We cannot say the evidence that the accused was not guilty by reason of insanity is so insufficient that the trial judge abused his discretion by denying a new trial.

Other Assignments

The other assignments are without merit:

Assignment 2: The trial court did not err in refusing a special written charge, because the general charge fairly conveyed its substance. La.C.Cr.P. art. 807.

Assignment 3: The general charge stating the burden of the defendant to establish insanity, La.C.Cr.P. Art. 652, could have been clearer; but it does not misstate the law or constitute reversible error.

Assignment 4: Inadvertently, after agreeing on defendant’s objection to delete it, the trial court in defining for the jury a legal presumption and listing various examples (e. g., “that the defendant is innocent”), included as one of the examples “that the grand jury was legally constituted.”

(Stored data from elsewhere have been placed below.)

(** Clear the counters of every open card. *)
Definition clear_one (s : list card_runtime * (Z * Z)) (ci : nat) : list card_runtime * (Z * Z) :=
  let '(cards, (changed, failed)) := s in
  match cards !! ci, op_write32 ops with
  | Some cr, Some w =>
      if cr_open cr then
        let '(c, st) := w PWFPGA_REG_STATS_CLEAR 1 (cr_ctx cr) in
        (<[ci := set_ctx cr c]> cards,
         if decide (st = PW_OK) then (changed + 1, failed) else (changed, failed + 1))
      else s
  | _, _ => s
  end.
Definition clear_cards (cfg : pw_config) (cards : list card_runtime) : list card_runtime * (Z * Z) :=
  fold_left clear_one (seq 0 (length (cfg_cards cfg))) (cards, (0, 0)).

Definition rpc_stats_clear (d : daemon) : daemon * (Z * Z) :=
  let '(cards, n) := clear_cards (d_cfg d) (d_cards d) in (set_cards d cards, n).

Inductive test_action := TestStart | TestStop | TestArm.

Record test_reply := {
  tr_changed : Z; tr_failed : Z; tr_programmed : option bool; tr_converged : option bool
}.

Definition rpc_test_body (a : test_action) (d : daemon) : daemon * (Z * Z) * option bool :=
  match a with
  | TestArm =>
      match program_backends_diag (d_cal d) (d_prog d) (d_cfg d) (d_cards d) with
      | (cards, Some _) => (set_cards d cards, (0, 1), Some false)
      | (cards, None) =>
          let '(cards, n) := clear_cards (d_cfg d) cards in (set_cards d cards, n, Some true)
      end
  | TestStop => (enable_flows true false d, None)
  | TestStart =>
      let '(d, (changed, failed)) := enable_flows true true d in
      if failed =? 0 then
        let cards := prime_lat_correction (d_cal d) (d_cfg d) (d_prog d) (d_cards d) in
        (set_cards d (clear_cards (d_cfg d) cards).1, (changed, failed), None)
      else (d, (changed, failed), None)
  end.

Definition rpc_test (a : test_action) (d : daemon) : daemon * test_reply :=
  let '(d, (changed, failed), programmed) := rpc_test_body a d in
  match a with
  | TestStop => (d, {| tr_changed := changed; tr_failed := failed; tr_programmed := programmed;
                       tr_converged := None |})
  | _ =>
      let '(cards, conv) := servo_converged (d_cfg d) (p_flow_meta (d_prog d)) (d_cards d) in
      (set_cards d cards, {| tr_changed := changed; tr_failed := failed; tr_programmed := programmed;
                             tr_converged := Some conv |})
  end.
Lemma enable_flows_restaged persist en (d : daemon_t) :
  restaged (d_prog d) (d_prog (enable_flows ops persist en d).1).
Proof.
  unfold enable_flows. generalize (0, 0) as n. generalize (p_flow_meta (d_prog d)) as ms.
  intros ms. revert d. induction ms as [|m ms IH]; intros d n; cbn [fold_left]; [done|].
  pose proof (set_flow_enable_restaged (d_prog d) (d_cards d) (m_global_flow_id m) en persist) as H1.
  destruct n as [ch fa]. destruct (set_flow_enable ops _ _ _ en persist) as [[prog cs] s].
  cbn [fst snd] in *. etransitivity; [exact H1|].
  apply (IH {| d_cfg := d_cfg d; d_prog := prog; d_cards := cs; d_test_yaml := d_test_yaml d; d_cal := d_cal d |}).
Qed.
(** A request that leaves the configuration alone. *)
Record keeps (d d' : daemon_t) : Prop := {
  kp_sync : in_sync d'; kp_view : same_view d d';
  kp_prog : restaged (d_prog d) (d_prog d'); kp_cards : alike (d_cards d) (d_cards d')
}.

Lemma keeps_kept d d' cs : keeps d d' -> kept_all (d_cards d') cs -> keeps d (set_cards d' cs).
Proof.
  intros [Hs Hv Hp Hl] Hk. split; [by apply in_sync_kept|done|done|].
  simpl. etransitivity; [exact Hl|by apply kept_alike].
Qed.

Lemma keeps_refl d : in_sync d -> keeps d d.
Proof. by split. Qed.

Lemma enable_flows_keeps en d : in_sync d -> keeps d (enable_flows ops true en d).1.
Proof.
  intros [Hw Ho Hs]. destruct (enable_flows_spec true en d Hw Ho) as (V & A & W & _ & S). split.
  - split; [done|by eapply all_ok_alike|by apply S].
  - done.
  - apply enable_flows_restaged.
  - done.
Qed.

Lemma arm_keeps d : in_sync d ->
  let r := program_backends_diag ops (d_cal d) (d_prog d) (d_cfg d) (d_cards d) in
  r.2 = None /\ keeps d (set_cards d r.1).
Proof.
  intros [Hw Ho Hs]. destruct (backends_spec (d_cal d) (d_prog d) (d_cfg d) (d_cards d) Hw Ho) as (A & N & S).
  specialize (N (synced_fits _ _ Hs)). split; [done|]. split; try done.
  split; [done|by eapply all_ok_alike|by apply S].
Qed.

Lemma rpc_test_body_keeps a d : in_sync d -> keeps d (rpc_test_body ops a d).1.1.
Proof.
  intros Hd. destruct a; unfold rpc_test_body.
  - pose proof (enable_flows_keeps true d Hd) as Hk.
    destruct (enable_flows ops true true d) as [d1 [ch fa]]. cbn [fst snd] in *.
    destruct (fa =? 0); cbn [fst snd]; [|done]. apply keeps_kept; [done|].
    etransitivity; [apply prime_kept, Hk|apply clear_kept].
  - pose proof (enable_flows_keeps false d Hd) as Hk.
    by destruct (enable_flows ops true false d) as [d1 [ch fa]].
  - destruct (arm_keeps d Hd) as [N K]. destruct (program_backends_diag ops _ _ _ _) as [cs w].
    cbn [fst snd] in *. subst w. pose proof (clear_kept (d_cfg d) cs) as Hk.
    destruct (clear_cards ops (d_cfg d) cs) as [cs1 n]. cbn [fst snd] in *.
    exact (keeps_kept d (set_cards d cs) cs1 K Hk).
Qed.

Lemma rpc_test_keeps a d : in_sync d -> keeps d (rpc_test ops a d).1.
Proof.
  intros Hd. unfold rpc_test. pose proof (rpc_test_body_keeps a d Hd) as Hb.
  destruct (rpc_test_body ops a d) as [[d1 [ch fa]] pr]. cbn [fst snd] in Hb.
  pose proof (converged_kept (d_cfg d1) (p_flow_meta (d_prog d1)) (d_cards d1)) as Hk.
  destruct a; cbn [fst snd]; try done;
    (destruct (servo_converged ops _ _ _) as [cs conv]; by apply keeps_kept).
Qed.
(** ** Starting and stopping a test *)

Lemma set_flow_enable_stage prog cs m en ci i cp : wf_prog prog -> all_ok cs -> all_open cs ->
  find_tx_row prog (m_global_flow_id m) = Some (ci, i) -> p_per_card prog !! ci = Some cp ->
  (ci < length cs)%nat ->
  let r := set_flow_enable ops prog cs (m_global_flow_id m) en true in
  r.1.1 = stage_one en prog m /\ r.2 = PW_OK.
Proof.
  intros Hwf Hok Hop Hf Hcp [cr Hcr]%lookup_lt_is_Some_2. unfold set_flow_enable, stage_one. rewrite Hf, Hcr.
  destruct (find_tx_row_row _ _ _ _ Hf) as (cp' & fc & Hcp' & Hfc & ->). simplify_eq.
  assert (Ho : cr_open cr = true) by (by eapply (proj1 (Forall_lookup _ _) Hop)).
  rewrite Ho, fl_write_op, fl_commit_op. cbn [negb].
  assert (Hd : deployable cp) by (eapply Forall_lookup_1; [apply Hwf|exact Hcp]).
  destruct (row_write_spec cp i (set_running fc en) (cr_ctx cr) Hd) as (S1 & S2 & _);
    [by eapply lookup_lt_Some|by eapply Hok|].
  destruct (fl_write _ _ (cr_ctx cr)) as [c1 s1]. cbn [fst snd] in *. subst s1.
  rewrite decide_True by done. destruct (fl_commit c1) as [c2 s2]. cbn [fst snd] in *. by subst s2.
Qed.
Lemma enable_all en ms : forall d n, in_sync d -> all_open (d_cards d) ->
  length (p_per_card (d_prog d)) = length (d_cards d) ->
  (forall m, m ∈ ms -> exists x, find_tx_row (d_prog d) (m_global_flow_id m) = Some x) ->
  let r := fold_left (fun '(d, (changed, failed)) m =>
    let '(prog, cards, s) := set_flow_enable ops (d_prog d) (d_cards d) (m_global_flow_id m) en true in
    ({| d_cfg := d_cfg d; d_prog := prog; d_cards := cards; d_test_yaml := d_test_yaml d; d_cal := d_cal d |},
     if decide (s = PW_OK) then (changed + 1, failed) else (changed, failed + 1))) ms (d, n) in
  d_prog r.1 = fold_left (stage_one en) ms (d_prog d) /\ r.2 = (n.1 + Z.of_nat (length ms), n.2).
Proof.
  induction ms as [|m ms IH]; intros d [ch fa] Hd Ho Hl Hf; cbn [fold_left].
  { cbn. split; [done|]. f_equal. lia. }
  destruct (Hf m) as [[ci i] Hm]; [left|]. destruct (find_tx_row_row _ _ _ _ Hm) as (cp & fc & Hcp & _).
  assert (Hci : (ci < length (d_cards d))%nat) by (rewrite <- Hl; by eapply lookup_lt_Some).
  pose proof Hd as [Hw Hok Hs].
  destruct (set_flow_enable_stage _ _ m en ci i cp Hw Hok Ho Hm Hcp Hci) as [P S].
  destruct (set_flow_enable_spec _ _ (m_global_flow_id m) en true Hw Hok) as (A & W & _ & _ & Sy).
  destruct (set_flow_enable ops _ _ _ en true) as [[prog cs] s]. cbn [fst snd] in *. subst prog s.
  rewrite decide_True by done. destruct (stage_one_rows en (d_prog d) m) as [[Hk Hb] _].
  set (d1 := {| d_cfg := d_cfg d; d_prog := stage_one en (d_prog d) m; d_cards := cs;
                d_test_yaml := d_test_yaml d; d_cal := d_cal d |}).
  destruct (IH d1 (ch + 1, fa)) as [IH1 IH2].
  - split; [done|by eapply all_ok_alike|by apply Sy].
  - by eapply open_alike.
  - simpl. rewrite (alike_length _ _ A), <- Hl. apply (f_equal length) in Hb. unfold bare in Hb.
    by rewrite !length_fmap in Hb.
  - intros m' Hm'. simpl. rewrite (find_tx_row_key _ (d_prog d)) by done. apply Hf. by right.
  - split; [exact IH1|]. rewrite IH2. simpl. f_equal. lia.
Qed.
(* ===== verification/Text.v ===== *)
(** * Texts and C strings

    Character lists as the C code sees them: the control characters it tests, C
    string truncation, blanks, [fgets], and case-insensitive comparison. *)

From Stdlib Require Import Ascii.
From Stdlib Require String.
From S2P Require Import Prelude Scalar.

Local Open Scope string_scope.
Local Open Scope Z_scope.
Local Open Scope list_scope.

Abbreviation text := (list ascii).
Abbreviation chars := String.list_ascii_of_string.

Definition NL : ascii := "010".
Definition DQ : ascii := "034".
Definition BSL : ascii := "092".
Definition NUL : ascii := "000".
Definition SP : ascii := " ".
Definition TAB : ascii := "009".
Definition CR : ascii := "013".
Definition COLON : ascii := ":".

(** The line end of HTTP. *)
Definition CRLF : text := [CR; NL].

(** A byte as a character, and a text as the bytes of a buffer. *)
Definition byte_char (b : Z) : ascii := ascii_of_nat (Z.to_nat b).
Definition text_bytes (t : text) : list Z := (fun c => Z.of_nat (nat_of_ascii c)) <$> t.
Definition bytes_text (l : list Z) : text := byte_char <$> l.

Lemma byte_char_back c : byte_char (Z.of_nat (nat_of_ascii c)) = c.
Proof. unfold byte_char. by rewrite Nat2Z.id, ascii_nat_embedding. Qed.

Lemma text_bytes_back t : bytes_text (text_bytes t) = t.
Proof.
  unfold bytes_text, text_bytes. rewrite <- list_fmap_compose. rewrite (list_fmap_ext _ id); [apply list_fmap_id|].
  intros i c _. apply byte_char_back.
Qed.

(** ** Lines *)

(** [fgets] into a buffer of [n + 1] bytes. *)
Fixpoint fgets (n : nat) (t : text) : text * text :=
  match n, t with
  | S n, c :: t => if bool_decide (c = NL) then ([c], t) else let '(l, r) := fgets n t in (c :: l, r)
  | _, _ => ([], t)
  end.

(** Successive [fgets]; each takes at least a character. *)
Fixpoint chunks (fuel n : nat) (t : text) : list text :=
  match fuel, t with
  | S fuel, _ :: _ => let '(l, r) := fgets n t in l :: chunks fuel n r
  | _, _ => []
  end.

(** What [strlen] sees. *)
Fixpoint cstring (t : text) : text :=
  match t with
  | [] => []
  | c :: t => if bool_decide (c = NUL) then [] else c :: cstring t
  end.

(** Leading blanks and tabs dropped. *)
Fixpoint skip_ws (t : text) : text :=
  match t with
  | c :: t' => if bool_decide (c = SP) || bool_decide (c = TAB) then skip_ws t' else t
  | [] => []
  end.

(** [strcasecmp] of two C strings, and the prefix test [strncasecmp]. *)
Definition same_ci (a b : text) : bool := bool_decide (tolower <$> a = tolower <$> b).
Definition prefix_ci (pre t : text) : bool := same_ci (take (length pre) t) pre.

(** [strchr]: what precedes the first [c], and what follows it. *)
Fixpoint split_at (c : ascii) (t : text) : option (text * text) :=
  match t with
  | [] => None
  | x :: t => if bool_decide (x = c) then Some ([], t) else
              '(a, b) ← split_at c t; Some (x :: a, b)
  end.

(** [strrchr]: what precedes the last [c], and what follows it. *)
Definition split_last (c : ascii) (t : text) : option (text * text) :=
  '(b, a) ← split_at c (reverse t); Some (reverse a, reverse b).

Lemma length_chars s : length (chars s) = String.length s.
Proof. induction s as [|c s IH]; [done|]. cbn. by f_equal. Qed.

Lemma split_at_some c t a b : split_at c t = Some (a, b) -> t = a ++ c :: b /\ c ∉ a.
Proof.
  revert a b. induction t as [|x t IH]; intros a b; simpl; [done|]. case_bool_decide as Hx.
  - intros [= <- <-]. subst x. split; [done|apply not_elem_of_nil].
  - intros ([a' b'] & H & [= <- <-])%bind_Some. destruct (IH _ _ H) as [-> Hn]. split; [done|].
    rewrite not_elem_of_cons. split; [congruence|done].
Qed.

Lemma split_at_none c t : split_at c t = None -> c ∉ t.
Proof.
  induction t as [|x t IH]; simpl; [intros; apply not_elem_of_nil|]. case_bool_decide as Hx; [done|].
  intros H. rewrite not_elem_of_cons. split; [congruence|]. apply IH.
  by destruct (split_at c t) as [[]|].
Qed.
(** The allocator of a slot only moves forward. *)
Lemma iova_inv hs s gi g n : vfio_inv live0 hs s -> vf_groups s !! gi = Some g -> vs_iova_next g <= n ->
  PW_VFIO_IOVA_BASE <= n < 2 ^ 64 -> vfio_inv live0 hs (set_groups s (<[gi := set_iova g n]> (vf_groups s))).
Proof.
  intros [H1 H2 H3 H4 H5 H6 H7 H10 H8 H9] Hg Hle Hn.
  assert (Hafter : forall (P : vfio_group_slot -> Prop) i k, vf_groups s !! i = Some k -> P k ->
    (P g -> P (set_iova g n)) -> exists k', <[gi := set_iova g n]> (vf_groups s) !! i = Some k' /\ P k').
  { intros P i k Hk HP HPg. by eapply slot_after. }
  split; cbn [vf_groups vf_live vf_dma set_groups]; try done.
  - by rewrite length_insert.
  - by rewrite H2, (held_insert _ _ _ _ Hg), (held_split _ _ _ Hg).
  - intros i k Hk. slot_cases; [by apply (H5 gi g)|by apply H5].
  - intros x Hx. destruct (H6 x Hx) as (i & k & Hs & Hk & Hc). exists i.
    edestruct (Hafter (fun k => vh_container x = vs_container_fd k /\ vh_group x = vs_group_fd k)) as (k' & ? & ?);
      try done. by exists k'.
  - intros i j k k' Hk Hk' Hu Hu' E. slot_cases; [done|by apply (H7 i gi k g)|by apply (H7 gi j g k')|by eapply H7].
  - intros i k Hk Hu. slot_cases; [by right|eauto].
  - intros m Hm. destruct (H8 m Hm) as (i & k & Hk & Hu & Hc). exists i.
    edestruct (Hafter (fun k => used k = true /\ covers k m)) as (k' & ? & ?); try done; [|by exists k'].
    unfold covers. cbn. intros (? & ? & ? & ? & ?). split_and!; try done. lia.
Qed.

Lemma mapped_inv hs s gi g m : vfio_inv live0 hs s -> vf_groups s !! gi = Some g -> used g = true -> covers g m ->
  (forall x, x ∈ vf_dma s -> dm_container x = vs_container_fd g -> dm_iova x + dm_len x <= dm_iova m) ->
  vfio_inv live0 hs {| vf_groups := vf_groups s; vf_live := vf_live s; vf_dma := m :: vf_dma s; vf_sysfs := vf_sysfs s |}.
Proof.
  intros [H1 H2 H3 H4 H5 H6 H7 H10 H8 H9] Hg Hu Hc Hx. split; cbn [vf_groups vf_live vf_dma]; try done.
  - intros x [->|Hm]%elem_of_cons; [by exists gi, g|auto].
  - constructor; [|done]. apply Forall_forall. intros x Hm E. right. apply Hx; [done|]. destruct Hc as [Hc _]. congruence.
Qed.

Lemma unmapped_inv hs s dma' : vfio_inv live0 hs s -> sublist dma' (vf_dma s) ->
  vfio_inv live0 hs {| vf_groups := vf_groups s; vf_live := vf_live s; vf_dma := dma'; vf_sysfs := vf_sysfs s |}.
Proof.
  intros [H1 H2 H3 H4 H5 H6 H7 H10 H8 H9] Hs. split; cbn [vf_groups vf_live vf_dma]; try done.
  - intros m Hm. apply H8. by eapply elem_of_sublist.
  - by eapply ordpairs_sublist.
Qed.
(* ===== verification/Json.v ===== *)
(** * JSON values

    The values the daemon exchanges, and the json-c library as an interface: what
    it reads out of a value of another type is its own, what the code relies on is
    stated by the laws. Adding a key that is there replaces its value. *)

From Stdlib Require Import Ascii SpecFloat.
From S2P Require Import Prelude Scalar Text.

Local Open Scope string_scope.
Local Open Scope Z_scope.
Local Open Scope list_scope.

Inductive json : Type :=
| JNull
| JBool (b : bool)
| JInt (z : Z)
| JDouble (d : spec_float)
| JString (s : string)
| JArray (l : list json)
| JObject (l : list (string * json)).

(** [json_object_object_add] and [json_object_object_get_ex] on the members. *)
Fixpoint jput (k : string) (v : json) (l : list (string * json)) : list (string * json) :=
  match l with
  | [] => [(k, v)]
  | (k', v') :: l => if str_eq k' k then (k', v) :: l else (k', v') :: jput k v l
  end.

Fixpoint jmember (k : string) (l : list (string * json)) : option json :=
  match l with
  | [] => None
  | (k', v) :: l => if str_eq k' k then Some v else jmember k l
  end.

Definition jget (k : string) (j : json) : option json :=
  match j with JObject l => jmember k l | _ => None end.

Definition is_jstring (j : json) : bool := match j with JString _ => true | _ => false end.

(** A member that is there only under a condition. *)
Definition jif (c : bool) (l : list (string * json)) : list (string * json) := if c then l else [].

(** The C conversions to [int] and [int64_t]. *)
Definition i64 (z : Z) : Z := (z + 2 ^ 63) mod 2 ^ 64 - 2 ^ 63.

(** [json_object_new_int(x)] and [json_object_new_int64((int64_t)x)]. *)
Definition jint (z : Z) : json := JInt (i32 z).
Definition jint64 (z : Z) : json := JInt (i64 z).

(** What a C string shows of a text. *)
Definition c_string (s : string) : string := String.string_of_list_ascii (cstring (chars s)).

(** json-c: parse a request, print a reply, read a value as a string (NULL for the
    JSON null), an [int], an [int64_t] or a boolean. *)
Class JsonC := {
  jc_parse : string -> option json;
  jc_print : json -> string;
  jc_string : json -> option string;
  jc_int : json -> Z;
  jc_int64 : json -> Z;
  jc_bool : json -> bool;
  jc_string_of : forall s, jc_string (JString s) = Some s;
  jc_string_null : jc_string JNull = None;
  jc_int_of : forall z, - 2 ^ 31 <= z < 2 ^ 31 -> jc_int (JInt z) = z;
  jc_int64_of : forall z, - 2 ^ 63 <= z < 2 ^ 63 -> jc_int64 (JInt z) = z;
  jc_bool_of : forall b, jc_bool (JBool b) = b
}.

Lemma jget_put k v l : jget k (JObject (jput k v l)) = Some v.
Proof.
  simpl. induction l as [|[k' v'] l IH]; simpl.
  - unfold str_eq. by rewrite bool_decide_eq_true_2.
  - destruct (str_eq k' k) eqn:E; simpl; rewrite E; [done|exact IH].
Qed.

Lemma i64_id z : - 2 ^ 63 <= z < 2 ^ 63 -> i64 z = z.
Proof. intros. unfold i64. rewrite Z.mod_small by lia. lia. Qed.
Lemma i32_id z : - 2 ^ 31 <= z < 2 ^ 31 -> i32 z = z.
Proof. intros. unfold i32. rewrite Z.mod_small by lia. lia. Qed.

The state agrees that, upon objection, this example should have been deleted, if defendant felt that it unnecessarily reminded the jury of the grand jury indictment. However, as the state likewise urges, this oblique reference to the grand jury was not prejudicial to the defendant (since the legal constitution of the grand jury was not remotely an issue in the case), especially since the trial court had earlier emphasized that a grand jury indictment carried no weight of presumption of guilt and that an indictment should not influence the jury in its consideration of the case.

Decree

Accordingly, finding no merit to the assignments of error, we affirm the conviction and sentence.

AFFIRMED.

SANDERS, C. J., concurs.

SUMMERS, J., concurs.

MARCUS, J., concurs and assigns reasons.

MARCUS, Justice

(concurring).

I disagree with the majority treatment of the denial of a new trial. Where error is assigned to the refusal of the trial judge to grant a motion for a new trial grounded on the allegation that the verdict is contrary to the law and evidence (La.Code Crim.P. art. 851(1)), nothing is presented for our review. State v. Jack, 332 So.2d 464 (La.1976). Accordingly, I respectfully concur in the result.